Sometimes Lee can take offense rather easily. This time was one of them. When they left that lot Lee’s front bumper was within ten inches of Evel’s rear. For a number of miles thereafter Lee continued to stick tightly to Evel, always staying no farther than one car length behind him even though they were averaging 90 mph. Lee “was fuming” with anger since he had no idea why Evel was angry with him. I suspect he would have gladly given Evel a bit more slack if he had known what happened. Nobody is happy after scratching up their new car.
Eventually the boys pulled over at a restaurant to have something to eat. By this time Evel had calmed down a bit and he casually remarked to Lee “You know, you don’t have to follow me so close.” All was well.
Nighttime found the pair doing 100 mph in the fog on a two lane highway. Lee remembers that he “thought that if a poor old farmer pulls out I’m going to cream him.” The pair finally arrived in Wisconsin by daylight. They were again on a major four lane highway and plowing along at over 100 mph. So far they had luckily evaded any criminal penalty for their reckless driving. Their luck was about to run out.
Evel was up front and there were two trucks in front of him. He passed the two trucks. Now it was Lee’s turn. Before Lee could make his move the second truck began to pass the first and Lee had to drop back. That’s when Lee noticed the red and blue cop car bubble coming up from behind. Evel was out of sight, hidden by the two trucks. Lee was exposed and caught. He had to pull over. The local cop wrote him up for doing 95 on a highway that had a posted maximum of 70 mph.
“Now follow me up to the courthouse” the policeman told Lee. “And by the way, why were you going so fast?”

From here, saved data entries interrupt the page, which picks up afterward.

Definition wf (ti : term_info) (st : term_state) : Prop := sound ti st /\ on_screen ti (xy st).

(** The codes of a colour are the numbers of a graphic rendition. *)
Definition code_ok (c : Z) : bool := ((48 <=? c) && (c <=? 57)) || (c =? 59).

(** The screens there are: the coordinates of the cursor are bytes, and a colour is
    16 bits. *)
Record screen_ok (ti : term_info) : Prop := {
  ok_rows : 1 <= rows ti <= 255;
  ok_cols : 1 <= cols ti <= 255;
  ok_colors : 1 <= Z.of_nat (length (color_table ti)) <= 65536;
  ok_codes : forall p, Some p ∈ color_table ti -> forallb code_ok p = true
}.

(** A call is on the screen; the columns of an erased region may be none. *)
Definition call_ok (ti : term_info) (c : call) : Prop :=
  match c with
  | Erase st x0 y0 x1 y1 => color_ok ti st /\ 0 <= x0 < cols ti /\ x0 - 1 <= x1 < cols ti /\ 0 <= y0 <= y1 /\ y1 < rows ti
  | WriteChar x y ch st => color_ok ti st /\ on_screen ti (Xy x y) /\ is_byte ch
  | ShowCursor st => on_screen ti (xy st)
  | ScrollUp st => color_ok ti st
  | SetCursor x y _ => on_screen ti (Xy x y)
  | Beep => True
  end.

(** A character that is taken well, and leaves a state of [Q]. *)
Definition good (ti : term_info) (Q : term_state -> Prop) (o : outcome) : Prop :=
  match o with Done st calls => wf ti st /\ Q st /\ Forall (call_ok ti) calls | _ => False end.

Lemma scroll_loop_spec rows st : forall fuel y,
  1 <= rows -> 0 <= y < 256 -> (Z.to_nat y < fuel)%nat ->
  scroll_loop fuel rows st y = Some (Z.min y (rows - 1), replicate (Z.to_nat (y - rows + 1)) (ScrollUp st)).
Proof.
  induction fuel as [|fuel IH]; intros y Hr Hy Hf; [lia|]; cbn [scroll_loop]; destruct (Z.leb_spec rows y).
  - rewrite u8_small, IH by lia; cbn [fst snd]; f_equal; f_equal; [lia|].
    replace (Z.to_nat (y - rows + 1)) with (S (Z.to_nat (y - 1 - rows + 1))) by lia; done.
  - replace (Z.to_nat (y - rows + 1)) with 0%nat by lia; f_equal; f_equal; lia.
Qed.
(** Text is laid out on the screen line by line: what is shown after writing it to
    an empty console - of any size, and scrolled as often as it takes - is the end of
    the text broken into lines of the screen's width, where new lines and tabulators
    are, with the cursor behind it. *)
Theorem plain_text_correct ti a s st d :
  screen_ok ti -> wf ti st -> vesa_ok ti d -> plain a st -> xy st = Xy 0 0 ->
  forallb text_char s = true -> (forall x y, on_screen ti (Xy x y) -> cell d x y = Some (VesaChar 32 a)) ->
  let t := fold_left (typeset (Z.to_nat (cols ti))) s [] in
  let n := Z.of_nat (length t) in
  exists st' d' r, vesacon_write ti s st d = Some (st', d', r) /\
    xy st' = Xy (n mod cols ti) (n / cols ti - top ti n) /\
    forall x y, on_screen ti (Xy x y) ->
      cell d' x y = Some (VesaChar (default 32 (t !! Z.to_nat ((top ti n + y) * cols ti + x))) a).
Proof.
  intros Hok Hw Hd Hp Exy Hs Hcell t n; pose proof (ok_rows _ Hok) as Hr; pose proof (ok_cols _ Hok) as Hc.
  destruct (text_shows ti a s Hok Hs [] st (cell d) []) as (st' & calls & E & Hp' & Exy' & Hv).
  { split; [done|split]; [rewrite Exy; cbn; rewrite Z.mod_0_l, Z.div_0_l by lia; f_equal; unfold top; rewrite Z.div_0_l; lia|].
    intros x y Hxy; cbn; now rewrite Hcell. }
  assert (Hb : Forall is_byte s).
  { apply Forall_forall; intros c Hin; apply list_elem_of_In in Hin; rewrite forallb_forall in Hs; specialize (Hs c Hin).
    unfold text_char in Hs; bools; split; lia. }
  pose proof (vesacon_write_step ti s st d Hok Hw Hd Hb) as H; unfold ansi_write in H; rewrite E in H.
  destruct H as (d' & r & Ew & _ & _ & H); exists st', d', r; split; [done|split; [done|]].
  intros x y Hxy; destruct (H x y Hxy) as (-> & _); now apply Hv.
Qed.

“I’m with Evel Knievel. This car belongs to him and we are late to a press conference.” Lee figured he could talk this town cop out of a ticket. The ‘press conference’ bit was a total fabrication.
The cop was having none of it. In an effort to make things move along as quickly as possible Lee made a request, “Can we go to a bank first? I don’t think your court will accept a check to cover the fine.”
“Just follow me to the courthouse” was his answer.
While this unfortunate situation was playing out Evel, having realized that something was going on took an exit and doubled back to where he remembered last seeing Lee. Looking down from an overpass Evel saw Lee being escorted away. That was his signal to cut his losses and take off for the hotel which was only a few miles away.
The policeman was good to his word. When he and Lee appeared before the judge he explained that Lee had offered to pay the fine with a personal check. He reassured the judge “He won’t bail out on us. He’s with the Evel Knievel show.”
The judge took the check and Lee was allowed to continue on his way. Evel later reimbursed him with cash.